Back-stepping Experience Replay with Application to Model-free Reinforcement Learning for a Soft Snake Robot

TL;DR

This work tackles sample-inefficient learning in off-policy reinforcement learning for soft robots by introducing Back-stepping Experience Replay (BER), a bidirectional exploration framework that uses approximate reversibility to generate reversed trajectories via back-stepping transitions. BER maintains separate replay buffers for forward and back-stepping experiences and uses a probabilistic sampling scheme with $P_{t,f}$ and $P_{t,b}$, with reversibility bounded by $\lVert \bm{s}_{b,t}-\bm{s}_t \rVert \le K \lVert \bm{s}_{t+1}-\bm{s}_t \rVert$ and $K<1$, decaying the backward component when needed. The algorithm is validated on a toy binary bit-flipping task and then applied to a model-free RL problem controlling a soft snake robot performing serpentine locomotion, using a compact four-path actuation model and a target-conditioned state space. Experiments show BER improves learning speed and stability, achieving $100\%$ success on random targets and a $48\%$ increase in average speed compared to the best baseline, underscoring BER's potential to enhance data efficiency in off-policy RL for soft robotics. The results suggest BER's bidirectional search and distillation of transitional information can generalize to other reversible or approximately reversible dynamical systems and tasks beyond soft robotics.

Abstract

In this paper, we propose a novel technique, Back-stepping Experience Replay (BER), that is compatible with arbitrary off-policy reinforcement learning (RL) algorithms. BER aims to enhance learning efficiency in systems with approximate reversibility, reducing the need for complex reward shaping. The method constructs reversed trajectories using back-stepping transitions to reach random or fixed targets. Interpretable as a bi-directional approach, BER addresses inaccuracies in back-stepping transitions through a distillation of the replay experience during learning. Given the intricate nature of soft robots and their complex interactions with environments, we present an application of BER in a model-free RL approach for the locomotion and navigation of a soft snake robot, which is capable of serpentine motion enabled by anisotropic friction between the body and ground.
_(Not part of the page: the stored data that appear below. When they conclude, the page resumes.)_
(** Modelled from the spec: what [zsl_mtx_cofactor] of the absent
    [src/matrices.c] computes, the minor scaled by [(-1)^(i+j)]. *)
Definition cofactor (n : nat) (d : seq R) (i j : nat) : R :=
  (pow (- 1) (i + j) * minor n d i j)%R.

(** Modelled from the spec: what [zsl_mtx_adjoint] of the absent
    [src/matrices.c] computes entry by entry, the adjugate: the transpose
    of the cofactor matrix. *)
Definition adjoint (n : nat) (d : seq R) : seq R :=
  mkseq (fun k => cofactor n d (k %% n) (k %/ n)) (n * n).

(** Order, shape tests and entries of a matrix record. *)
Definition order (m : zsl_mtx) : nat := Z.to_nat (sz_rows m).

Definition is_square (m : zsl_mtx) : bool := (sz_rows m =? sz_cols m)%Z.

Definition same_shape (ma mb : zsl_mtx) : bool :=
  (sz_rows ma =? sz_rows mb)%Z && (sz_cols ma =? sz_cols mb)%Z.

Definition mtx_get (m : zsl_mtx) (i j : nat) : R :=
  entry (Z.to_nat (sz_cols m)) (mtx_data m) i j.

(** Modelled from the spec: [zsl_mtx_deter_recur] of the absent
    [src/matrices.c], the determinant of a square matrix; a non-square
    matrix is a shape mismatch.  [d] is the prior content of the cell the
    result is written to. *)
Definition zsl_mtx_deter_recur (m : zsl_mtx) (d : R) : zsl_status * R :=
  if is_square m then (Success, deter (order m) (mtx_data m))
  else (ShapeMismatch, d).
Lemma ones_bit j : 0 <= j < 32 -> Z.testbit 0xFFFFFFFF j = true.
Proof. intros Hj. change 0xFFFFFFFF with (Z.ones 32). apply Z.ones_spec_low. lia. Qed.

Lemma word_bits (h : bitmap) i j : 0 <= j < 32 -> page_free h (32 * i + j) = Z.testbit (word_at h i) j.
Proof.
  intros Hj. unfold page_free. f_equal; [f_equal|];
    symmetry; [apply Z.div_unique with j | apply Z.mod_unique with i]; lia.
Qed.

Lemma page_free_beyond h k : bitmap_wf h -> 2 ^ 20 <= k -> page_free h k = false.
Proof.
  intros [Hlen _] Hk. unfold page_free, word_at, PM_HEAPSIZE in *.
  assert (32768 <= k / 32) by (apply Z.div_le_lower_bound; lia).
  rewrite nth_overflow by lia. apply Z.testbit_0_l.
Qed.

Section ScanSpec.
Context (h : bitmap) (lo pages : Z) (Hpages : 0 <= pages).
#[local] Abbreviation free := (page_free h).

Lemma pm_scanBits_spec n : forall j i found page,
  0 <= j -> j + Z.of_nat n <= 32 ->
  scan_inv free lo pages (32 * i + j) found page ->
  match pm_scanBits n j (word_at h i) i found page pages with
  | Return p => exists k, p = k * PM_PAGE_SIZE /\ first_run free lo k (pages + 1)
  | Continue f p => scan_inv free lo pages (32 * i + j + Z.of_nat n) f p
  end.
Proof.
  induction n as [|n IH]; intros j i found page Hj Hn Hinv; cbn [pm_scanBits].
  { by rewrite Z.add_0_r. }
  rewrite bit_test, <- word_bits by lia.
  replace (32 * i + j + Z.of_nat (S n)) with (32 * i + (j + 1) + Z.of_nat n) by lia.
  replace ((i * 32 + j) * PM_PAGE_SIZE) with ((32 * i + j) * PM_PAGE_SIZE) by lia.
  destruct (page_free h (32 * i + j)) eqn:Hb.
  - assert (Hrun1 : run free (32 * i + j) 1) by (intros d Hd; by replace (32 * i + j + d) with (32 * i + j) by lia).
    destruct (Z.ltb_spec pages (found + 1)).
    + by apply scan_inv_found with (n := 1).
    + apply IH; [lia..|].
      replace (32 * i + (j + 1)) with (32 * i + j + 1) by lia.
      by apply scan_inv_extend; try lia.
  - apply IH; [lia..|].
    replace (32 * i + (j + 1)) with (32 * i + j + 1) by lia.
    apply scan_inv_reset with found; [lia|done|lia|].
    intros d Hd. by replace (32 * i + j + d) with (32 * i + j) by lia.
Qed.

Lemma pm_scanWords_spec ws : forall i found page,
  0 <= i -> ws = drop (Z.to_nat i) h ->
  scan_inv free lo pages (32 * i) found page ->
  (exists k, pm_scanWords ws i found page pages = k * PM_PAGE_SIZE /\ first_run free lo k (pages + 1)) \/
  (pm_scanWords ws i found page pages = 0 /\
   forall k, lo <= k -> k + pages + 1 <= 32 * (i + Z.of_nat (length ws)) -> ~ run free k (pages + 1)).
Proof.
  induction ws as [|w ws IH]; intros i found page Hi Hws Hinv; cbn [pm_scanWords length].
  { right. split; [done|]. rewrite Z.add_0_r. apply Hinv. }
  replace (32 * (i + Z.of_nat (S (length ws)))) with (32 * ((i + 1) + Z.of_nat (length ws))) by lia.
  assert (Hw : word_at h i = w).
  { unfold word_at. rewrite nth_lookup, <- (Nat.add_0_r (Z.to_nat i)), <- lookup_drop, <- Hws. done. }
  assert (Htl : ws = drop (Z.to_nat (i + 1)) h).
  { replace (Z.to_nat (i + 1)) with (Z.to_nat i + 1)%nat by lia. by rewrite <- drop_drop, <- Hws. }
  destruct (Z.eqb_spec w 0) as [Hz|Hz].
  { apply IH; [lia|done|]. replace (32 * (i + 1)) with (32 * i + 32) by lia.
    apply scan_inv_reset with found; [done|done|lia|].
    intros d Hd. rewrite word_bits, Hw, Hz by lia. apply Z.testbit_0_l. }
  destruct (Z.eqb_spec w 0xFFFFFFFF) as [Ho|Ho].
  - assert (Hrun : run free (32 * i) 32).
    { intros d Hd. rewrite word_bits, Hw, Ho by lia. by apply ones_bit. }
    replace (i * 32 * PM_PAGE_SIZE) with (32 * i * PM_PAGE_SIZE) by lia.
    destruct (Z.ltb_spec pages (found + 32)).
    + left. by apply scan_inv_found with (n := 32).
    + apply IH; [lia|done|]. replace (32 * (i + 1)) with (32 * i + 32) by lia.
      by apply scan_inv_extend.
  - pose proof (pm_scanBits_spec 32 0 i found page) as Hbits.
    rewrite Z.add_0_r, Hw in Hbits. specialize (Hbits ltac:(lia) ltac:(lia) Hinv).
    destruct (pm_scanBits 32 0 w i found page pages) as [p|f p]; [by left|].
    destruct (Z.ltb_spec pages f) as [Hlt|Hge].
    { destruct Hbits as (? & _). lia. }
    apply IH; [lia|done|]. by replace (32 * (i + 1)) with (32 * i + Z.of_nat 32) by lia.
Qed.
End ScanSpec.

(** The word the search starts at, as a page number. *)
Definition search_start (lowerLimit : Z) : Z := 32 * (lowerLimit / PM_PAGE_SIZE / 32).

Lemma find_spec h lowerLimit pages :
  bitmap_wf h -> 0 <= pages -> 0 <= lowerLimit < 2 ^ 32 ->
  (exists k, __pm_findFreePages h lowerLimit pages = k * PM_PAGE_SIZE /\
             first_run (page_free h) (search_start lowerLimit) k (pages + 1)) \/
  (__pm_findFreePages h lowerLimit pages = 0 /\
   forall k, search_start lowerLimit <= k -> ~ run (page_free h) k (pages + 1)).
Proof.
  intros Hwf Hp Hl. unfold __pm_findFreePages.
  set (i := lowerLimit / PM_PAGE_SIZE / 32).
  assert (Hi : 0 <= i < 32768).
  { subst i. unfold PM_PAGE_SIZE. rewrite Z.div_div by lia.
    split; [apply Z.div_pos; lia | apply Z.div_lt_upper_bound; lia]. }
  destruct (pm_scanWords_spec h (32 * i) pages Hp (drop (Z.to_nat i) h) i 0 0)
    as [Hk|[Hz Hno]]; [lia|done|apply scan_inv_start; lia|by left|].
  right. split; [done|]. intros k Hk Hrun.
  destruct (Z.le_gt_cases (k + pages + 1) (2 ^ 20)) as [Hle|Hgt].
  - apply (Hno k); [done| |done]. rewrite length_drop. destruct Hwf as [Hlen _].
    unfold PM_HEAPSIZE in Hlen. lia.
  - assert (Hf : page_free h (k + pages) = true) by (apply Hrun; lia).
    rewrite page_free_beyond in Hf by (done || lia). done.
Qed.

(** ** Single-page updates *)

Lemma word_at_set h i j w :
  0 <= i < Z.of_nat (length h) -> 0 <= j -> word_at (set_word h i w) j = if j =? i then w else word_at h j.
Proof.
  intros Hi Hj. unfold word_at, set_word. rewrite !nth_lookup.
  destruct (Z.eqb_spec j i) as [->|Hne].
  - rewrite list_lookup_insert_eq by lia. done.
  - rewrite list_lookup_insert_ne by lia. done.
Qed.

Lemma page_split j k : 0 <= j -> 0 <= k -> j / 32 = k / 32 -> j mod 32 = k mod 32 -> j = k.
Proof. intros. rewrite (Z.div_mod j 32), (Z.div_mod k 32) by lia. lia. Qed.

Lemma land31 k : Z.land k 31 = k mod 32.
Proof. change 31 with (Z.ones 5). rewrite Z.land_ones by lia. done. Qed.

Lemma one_bit i n : 0 <= i -> 0 <= n -> Z.testbit (Z.shiftl 1 n) i = (i =? n).
Proof.
  intros. rewrite Z.shiftl_spec by lia. destruct (Z.eqb_spec i n) as [->|Hne].
  - by rewrite Z.sub_diag.
  - destruct (Z.lt_ge_cases i n); [by apply Z.testbit_neg_r; lia|].
    apply (Z.bits_above_log2 1); simpl; lia.
Qed.

Lemma word_u32 h i : Forall is_u32 h -> 0 <= word_at h i < 2 ^ 32.
Proof.
  intros Hf. unfold word_at. rewrite nth_lookup.
  destruct (h !! Z.to_nat i) as [w|] eqn:E; simpl; [|lia].
  eapply Forall_lookup_1 in Hf; [|done]. done.
Qed.

Lemma u32_high w i : 0 <= w < 2 ^ 32 -> 32 <= i -> Z.testbit w i = false.
Proof.
  intros Hw Hi. destruct (Z.eq_dec w 0) as [->|]; [apply Z.testbit_0_l|].
  apply Z.bits_above_log2; [lia|]. apply Z.lt_le_trans with 32; [|done].
  apply Z.log2_lt_pow2; lia.
Qed.

Lemma u32_of_bits w : 0 <= w -> (forall i, 32 <= i -> Z.testbit w i = false) -> 0 <= w < 2 ^ 32.
Proof.
  intros H0 Hb. split; [done|]. destruct (Z.eq_dec w 0) as [->|Hne]; [lia|].
  apply Z.log2_lt_pow2; [lia|]. destruct (Z.lt_ge_cases (Z.log2 w) 32); [done|].
  specialize (Hb (Z.log2 w) ltac:(lia)). rewrite Z.bit_log2 in Hb by lia. done.
Qed.

Lemma page_index k : 0 <= k -> k * PM_PAGE_SIZE / PM_PAGE_SIZE = k.
Proof. intros. apply Z.div_mul. done. Qed.

Lemma set_word_wf h i w : bitmap_wf h -> 0 <= w < 2 ^ 32 -> bitmap_wf (set_word h i w).
Proof.
  intros [Hlen Hall] Hw. split; unfold set_word.
  - by rewrite length_insert.
  - by apply Forall_insert.
Qed.

Lemma markUsed_wf h page : bitmap_wf h -> bitmap_wf (__pm_markUsed h page).
Proof.
  intros Hwf. apply set_word_wf; [done|]. set (w := word_at h _).
  assert (Hw : 0 <= w < 2 ^ 32) by (apply word_u32, Hwf).
  apply u32_of_bits; [apply Z.land_nonneg; left; lia|].
  intros i Hi. by rewrite Z.land_spec, u32_high.
Qed.

Lemma markFree_wf h page : bitmap_wf h -> bitmap_wf (__pm_markFree h page).
Proof.
  intros Hwf. apply set_word_wf; [done|]. set (w := word_at h _).
  assert (Hw : 0 <= w < 2 ^ 32) by (apply word_u32, Hwf).
  rewrite land31. set (k := page / PM_PAGE_SIZE) in *.
  assert (0 <= k mod 32 < 32) by (apply Z.mod_pos_bound; lia).
  apply u32_of_bits.
  - apply Z.lor_nonneg. split; [lia|]. apply Z.shiftl_nonneg. lia.
  - intros i Hi. rewrite Z.lor_spec, u32_high, one_bit by lia. apply Z.eqb_neq. lia.
Qed.
(* ===== verification/Pages.v ===== *)
(** * Page arithmetic (sys/memory/vmemory.h)

    The page size, the page macros and the page-table flags the memory
    components share. *)

From S2P Require Import Prelude.

Definition VM_PAGE_SHIFT : Z := 12.
Definition VM_DIRECTORY_SHIFT : Z := 22.
Definition VM_PAGE_SIZE : Z := Z.shiftl 1 VM_PAGE_SHIFT.
Definition VM_PAGE_MASK : Z := u32 (Z.lnot (VM_PAGE_SIZE - 1)).
Definition VM_LOWER_LIMIT : Z := 4096.
Definition VM_UPPER_LIMIT : Z := 0xFFFFF000.
Definition VM_DIRECTORY_LENGTH : Z := 1024.
Definition VM_PAGETABLE_LENGTH : Z := 1024.
Definition VM_KERNEL_DIRECTORY_ADDRESS : Z := 0x1000.

Definition VM_PAGE_ALIGN_DOWN (x : Z) : Z := Z.land x VM_PAGE_MASK.
Definition VM_PAGE_ALIGN_UP (x : Z) : Z := VM_PAGE_ALIGN_DOWN (u32 (x + u32 (Z.lnot VM_PAGE_MASK))).
Definition VM_PAGE_COUNT (x : Z) : Z :=
  Z.land (u32 (x + u32 (Z.lnot VM_PAGE_MASK))) VM_PAGE_MASK / VM_PAGE_SIZE.

Lemma land_page_mask x : 0 <= x < 2 ^ 32 -> Z.land x VM_PAGE_MASK = x / 4096 * 4096.
Proof.
  intros Hx. assert (Hm : VM_PAGE_MASK = Z.shiftl (Z.ones 20) 12) by done.
  rewrite Hm. apply Z.bits_inj'. intros i Hi.
  rewrite Z.land_spec. change 4096 with (2 ^ 12).
  rewrite <- Z.shiftl_mul_pow2, <- Z.shiftr_div_pow2, !Z.shiftl_spec by lia.
  destruct (Z.lt_ge_cases i 12).
  - rewrite !(Z.testbit_neg_r _ (i - 12)) by lia. apply andb_false_r.
  - rewrite Z.shiftr_spec by lia. replace (i - 12 + 12) with i by lia.
    destruct (Z.lt_ge_cases i 32).
    + rewrite Z.ones_spec_low by lia. apply andb_true_r.
    + rewrite Z.ones_spec_high by lia. rewrite andb_false_r. symmetry.
      rewrite <- (Z.mod_small x (2 ^ 32)) by done. apply Z.mod_pow2_bits_high. lia.
Qed.

Lemma align_down_spec x :
  0 <= x < 2 ^ 32 -> VM_PAGE_ALIGN_DOWN x = x / 4096 * 4096.
Proof. apply land_page_mask. Qed.

(** The count is the ceiling of the division, as long as rounding up does not
    pass the end of the address space. *)
Lemma page_count_spec x :
  0 <= x <= 2 ^ 32 - 4096 -> VM_PAGE_COUNT x = (x + 4095) / 4096.
Proof.
  intros Hx. unfold VM_PAGE_COUNT. change (u32 (Z.lnot VM_PAGE_MASK)) with 4095.
  rewrite (u32_small (x + 4095)) by lia. rewrite land_page_mask by lia.
  change VM_PAGE_SIZE with 4096. by rewrite Z.div_mul.
Qed.

Lemma page_count_enough x : 0 <= x <= 2 ^ 32 - 4096 -> x <= VM_PAGE_COUNT x * 4096 < x + 4096.
Proof.
  intros Hx. rewrite page_count_spec by done.
  pose proof (Z.div_mod (x + 4095) 4096 ltac:(lia)).
  pose proof (Z.mod_pos_bound (x + 4095) 4096 ltac:(lia)). lia.
Qed.
Lemma markMultiboot_shrinks m h data info h' :
  boot_wf m info -> bitmap_wf h -> 0 <= data < 2 ^ 32 ->
  pm_markMultiboot m h data info = Ok h' -> shrinks h h'.
Proof.
  intros (Hm & Hc & Ha & Hd & Hb) Hwf Hdata. unfold pm_markMultiboot.
  set (h1 := __pm_markUsed h _). set (h2 := if has_flag _ kMultibootFlagCommandLine then _ else _).
  set (h3 := if has_flag _ kMultibootFlagModules then _ else _).
  assert (H1 : shrinks h h1) by (apply markUsed_shrinks; auto using align_down_range).
  assert (H2 : shrinks h1 h2) by (apply shrinks_if; [apply H1|apply markUsed_shrinks; [apply H1|auto using align_down_range]]).
  assert (H3 : shrinks h2 h3) by (apply shrinks_if; [apply H2|apply markModules_shrinks; [done|apply H2]]).
  intros (h4 & H4 & H5)%obind_Ok. injection H5 as <-.
  assert (H34 : shrinks h3 h4).
  { destruct (has_flag _ kMultibootFlagDrives).
    - eapply markDrives_shrinks; [apply H3|exact Hd|exact H4].
    - injection H4 as <-. apply shrinks_refl, H3. }
  eapply shrinks_trans; [exact H1|]. eapply shrinks_trans; [exact H2|].
  eapply shrinks_trans; [exact H3|]. eapply shrinks_trans; [exact H34|].
  apply shrinks_if; [apply H34|]. apply markUsed_shrinks; [apply H34|auto using align_down_range].
Qed.

(** ** What the boot data's pages are *)

(** The [n] pages from the one of [p] on are in use. *)
Definition reserved (h : bitmap) (p n : Z) : Prop :=
  forall i, 0 <= i < n -> page_free h (u32 (p + i * PM_PAGE_SIZE) / PM_PAGE_SIZE) = false.

Lemma reserved_shrinks h h' p n : shrinks h h' -> reserved h p n -> reserved h' p n.
Proof.
  intros Hs Hr i Hi. eapply shrinks_used; [done| |by apply Hr]. apply Z.div_pos; [apply u32_range|done].
Qed.

Lemma page_shrinks h h' a : shrinks h h' -> 0 <= a -> page_free h (a / PM_PAGE_SIZE) = false -> page_free h' (a / PM_PAGE_SIZE) = false.
Proof. intros Hs Ha. apply shrinks_used; [done|]. by apply Z.div_pos. Qed.

Lemma markUsed_reserves h p : bitmap_wf h -> is_u32 p -> page_free (__pm_markUsed h p) (p / PM_PAGE_SIZE) = false.
Proof. intros Hwf Hp. rewrite markUsed_at by (done || by apply page_number). by rewrite Z.eqb_refl, andb_false_r. Qed.

Lemma markUsedRange_reserves n : forall h p, bitmap_wf h -> is_u32 p -> reserved (pm_markUsedRange h p n) p (Z.of_nat n).
Proof.
  induction n as [|n IH]; intros h p Hwf Hp i Hi; [lia|]. cbn [pm_markUsedRange].
  pose proof (markUsed_shrinks h p Hwf Hp) as [Hwf1 _]. pose proof (u32_range (p + PM_PAGE_SIZE)) as Hn.
  destruct (decide (i = 0)) as [->|Hne].
  - rewrite Z.mul_0_l, Z.add_0_r, (u32_small p) by exact Hp. eapply shrinks_used; [by apply markUsedRange_shrinks|apply Z.div_pos; [apply Hp|done]|].
    by apply markUsed_reserves.
  - replace (u32 (p + i * PM_PAGE_SIZE)) with (u32 (u32 (p + PM_PAGE_SIZE) + (i - 1) * PM_PAGE_SIZE)).
    + apply IH; (done || lia).
    + unfold u32. rewrite Z.add_mod_idemp_l by lia. f_equal. lia.
Qed.

(** The page of an address is the one of the address rounded down. *)
Lemma align_down_page a : is_u32 a -> VM_PAGE_ALIGN_DOWN a / PM_PAGE_SIZE = a / PM_PAGE_SIZE.
Proof. intros Ha. rewrite align_down_spec by done. by apply Z.div_mul. Qed.

(** Every address of a module's data is in a page in use, unless the data reaches
    into the last page of the address space; so are the pages of its name, counted
    as the code does. *)
Definition module_reserved (m : bootmem) (h : bitmap) (mo : mb_module) : Prop :=
  (mod_end mo <= 2 ^ 32 - 4096 -> forall a, mod_start mo <= a < mod_end mo -> page_free h (a / PM_PAGE_SIZE) = false) /\
  reserved h (VM_PAGE_ALIGN_DOWN (mod_name mo)) (VM_PAGE_COUNT (strlen_at m (VM_PAGE_ALIGN_DOWN (mod_name mo)))).

Lemma module_reserved_shrinks m h h' mo : module_wf mo -> shrinks h h' -> module_reserved m h mo -> module_reserved m h' mo.
Proof.
  intros [Hw _] Hs [H1 H2]. split; [|by eapply reserved_shrinks]. intros He a Ha. eapply page_shrinks; [done| |by apply H1].
  unfold is_u32 in Hw. lia.
Qed.

Lemma markModule_reserves m h mo : bitmap_wf h -> module_wf mo ->
  shrinks h (pm_markMultibootModule m h mo) /\ module_reserved m (pm_markMultibootModule m h mo) mo.
Proof.
  intros Hwf [Hs Hn]. unfold pm_markMultibootModule. pose proof (align_down_range _ Hs) as Hs'. pose proof (align_down_range _ Hn) as Hn'.
  set (h1 := pm_markUsedRange h _ _). assert (S1 : shrinks h h1) by (by apply markUsedRange_shrinks).
  assert (S2 := markUsedRange_shrinks (Z.to_nat (VM_PAGE_COUNT (strlen_at m (VM_PAGE_ALIGN_DOWN (mod_name mo))))) h1 _ (proj1 S1) Hn').
  split; [by eapply shrinks_trans|]. split.
  - intros He a Ha. assert (Ha' : is_u32 a) by (unfold is_u32 in *; lia). eapply page_shrinks; [exact S2|apply Ha'|].
    assert (Eup : VM_PAGE_ALIGN_UP (mod_end mo) = (mod_end mo + 4095) / 4096 * 4096).
    { unfold VM_PAGE_ALIGN_UP. change (u32 (Z.lnot VM_PAGE_MASK)) with 4095. unfold is_u32 in Ha'. rewrite (u32_small (mod_end mo + 4095)) by lia.
      apply align_down_spec. lia. }
    pose proof (markUsedRange_reserves (Z.to_nat (VM_PAGE_COUNT (u32 (VM_PAGE_ALIGN_UP (mod_end mo) - VM_PAGE_ALIGN_DOWN (mod_start mo))))) h
      (VM_PAGE_ALIGN_DOWN (mod_start mo)) Hwf Hs' (a / 4096 - mod_start mo / 4096)) as Hr. fold h1 in Hr. rewrite Eup in Hr.
    unfold is_u32, PM_PAGE_SIZE in *. rewrite align_down_spec in Hr by done.
    rewrite (u32_small (_ / _ * _ - _)), page_count_spec, u32_small in Hr by (Z.to_euclidean_division_equations; lia).
    replace (mod_start mo / 4096 * 4096 + (a / 4096 - mod_start mo / 4096) * 4096) with (a / 4096 * 4096) in Hr by lia.
    rewrite Z.div_mul in Hr by done. apply Hr. Z.to_euclidean_division_equations; lia.
  - pose proof (markUsedRange_reserves (Z.to_nat (VM_PAGE_COUNT (strlen_at m (VM_PAGE_ALIGN_DOWN (mod_name mo))))) h1 _ (proj1 S1) Hn') as Hr.
    intros i Hi. apply Hr. lia.
Qed.

(** The [i]-th module. *)
Definition module_addr (a i : Z) : Z := u32 (a + i * sizeof_multiboot_module).

Lemma markModules_reserves m : (forall a, module_wf (module_at m a)) -> forall n h a, bitmap_wf h -> is_u32 a ->
  forall i, 0 <= i < Z.of_nat n -> module_reserved m (pm_markModules m h a n) (module_at m (module_addr a i)).
Proof.
  intros Hm. induction n as [|n IH]; intros h a Hwf Ha i Hi; [lia|]. cbn [pm_markModules].
  destruct (markModule_reserves m h (module_at m a) Hwf (Hm a)) as [[Hwf1 _] Hr]. pose proof (u32_range (a + sizeof_multiboot_module)) as Hn.
  unfold module_addr. destruct (decide (i = 0)) as [->|Hne].
  - rewrite Z.mul_0_l, Z.add_0_r, (u32_small a) by exact Ha. eapply module_reserved_shrinks; [done|by apply markModules_shrinks|done].
  - replace (u32 (a + i * sizeof_multiboot_module)) with (module_addr (u32 (a + sizeof_multiboot_module)) (i - 1)); [apply IH; (done || lia)|].
    unfold module_addr, u32. rewrite Z.add_mod_idemp_l by lia. f_equal. lia.
Qed.

(** The drive structures the walk from [p] to [end_] looks at. *)
Inductive drive_visits (m : bootmem) (end_ : Z) : Z -> Z -> Prop :=
| drive_here p : p < end_ -> drive_visits m end_ p p
| drive_next p q : p < end_ -> drive_visits m end_ (u32 (p + drive_size_at m p)) q -> drive_visits m end_ p q.

Lemma markDrives_reserves m e fuel : forall h p h' q, bitmap_wf h -> is_u32 p -> pm_markDrives fuel m h p e = Ok h' ->
  drive_visits m e p q -> reserved h' q (VM_PAGE_COUNT (drive_size_at m q)).
Proof.
  induction fuel as [|f IH]; intros h p h' q Hwf Hp; cbn [pm_markDrives].
  { destruct (Z.ltb_spec p e); [done|]. intros _ Hv. destruct Hv; lia. }
  destruct (Z.ltb_spec p e) as [Hlt|Hge]; [|intros _ Hv; destruct Hv; lia]. intros Hd Hv.
  assert (S1 := markUsedRange_shrinks (Z.to_nat (VM_PAGE_COUNT (drive_size_at m p))) h p Hwf Hp).
  destruct Hv as [p _|p q _ Hv]; [|by eapply IH; [exact (proj1 S1)|apply u32_range|exact Hd|]].
  eapply reserved_shrinks; [eapply markDrives_shrinks; [exact (proj1 S1)|apply u32_range|exact Hd]|].
  intros i Hi. apply (markUsedRange_reserves (Z.to_nat (VM_PAGE_COUNT (drive_size_at m p))) h p Hwf Hp). lia.
Qed.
In addition, a dynamic simulator is developed to assess the effectiveness and efficiency of the BER algorithm, in which the robot demonstrates successful learning (reaching a 100% success rate) and adeptly reaches random targets, achieving an average speed 48% faster than that of the best baseline approach.

Figures (10)

• Figure 1: Illustration of the Back-stepping Experience Replay.
• Figure 2: Training experiments of the bit flip game with different algorithms and state dimensions. (A) Returns; (B) Success rates.
• Figure 3: The overview of the soft snake robot with skins. (A) The soft snake robot with soft snakeskins; (B) The connection between air chambers and air paths; (C) The actuation pressures for air paths; (D) The structure of one bending actuator; (E) The structure of soft snakeskin; (F) The simulation (sim) and experimental (exp) results of the trajectory of the COM of the snake robot on a rough paper surface.
• Figure 4: The illustration of the soft snake robot with serpentine locomotion approaching a target.
• Figure 5: (A). The approximate reversibility of the movement of the soft snake robot with snake skins. (B). The fixed target and the sampling range of the random targets.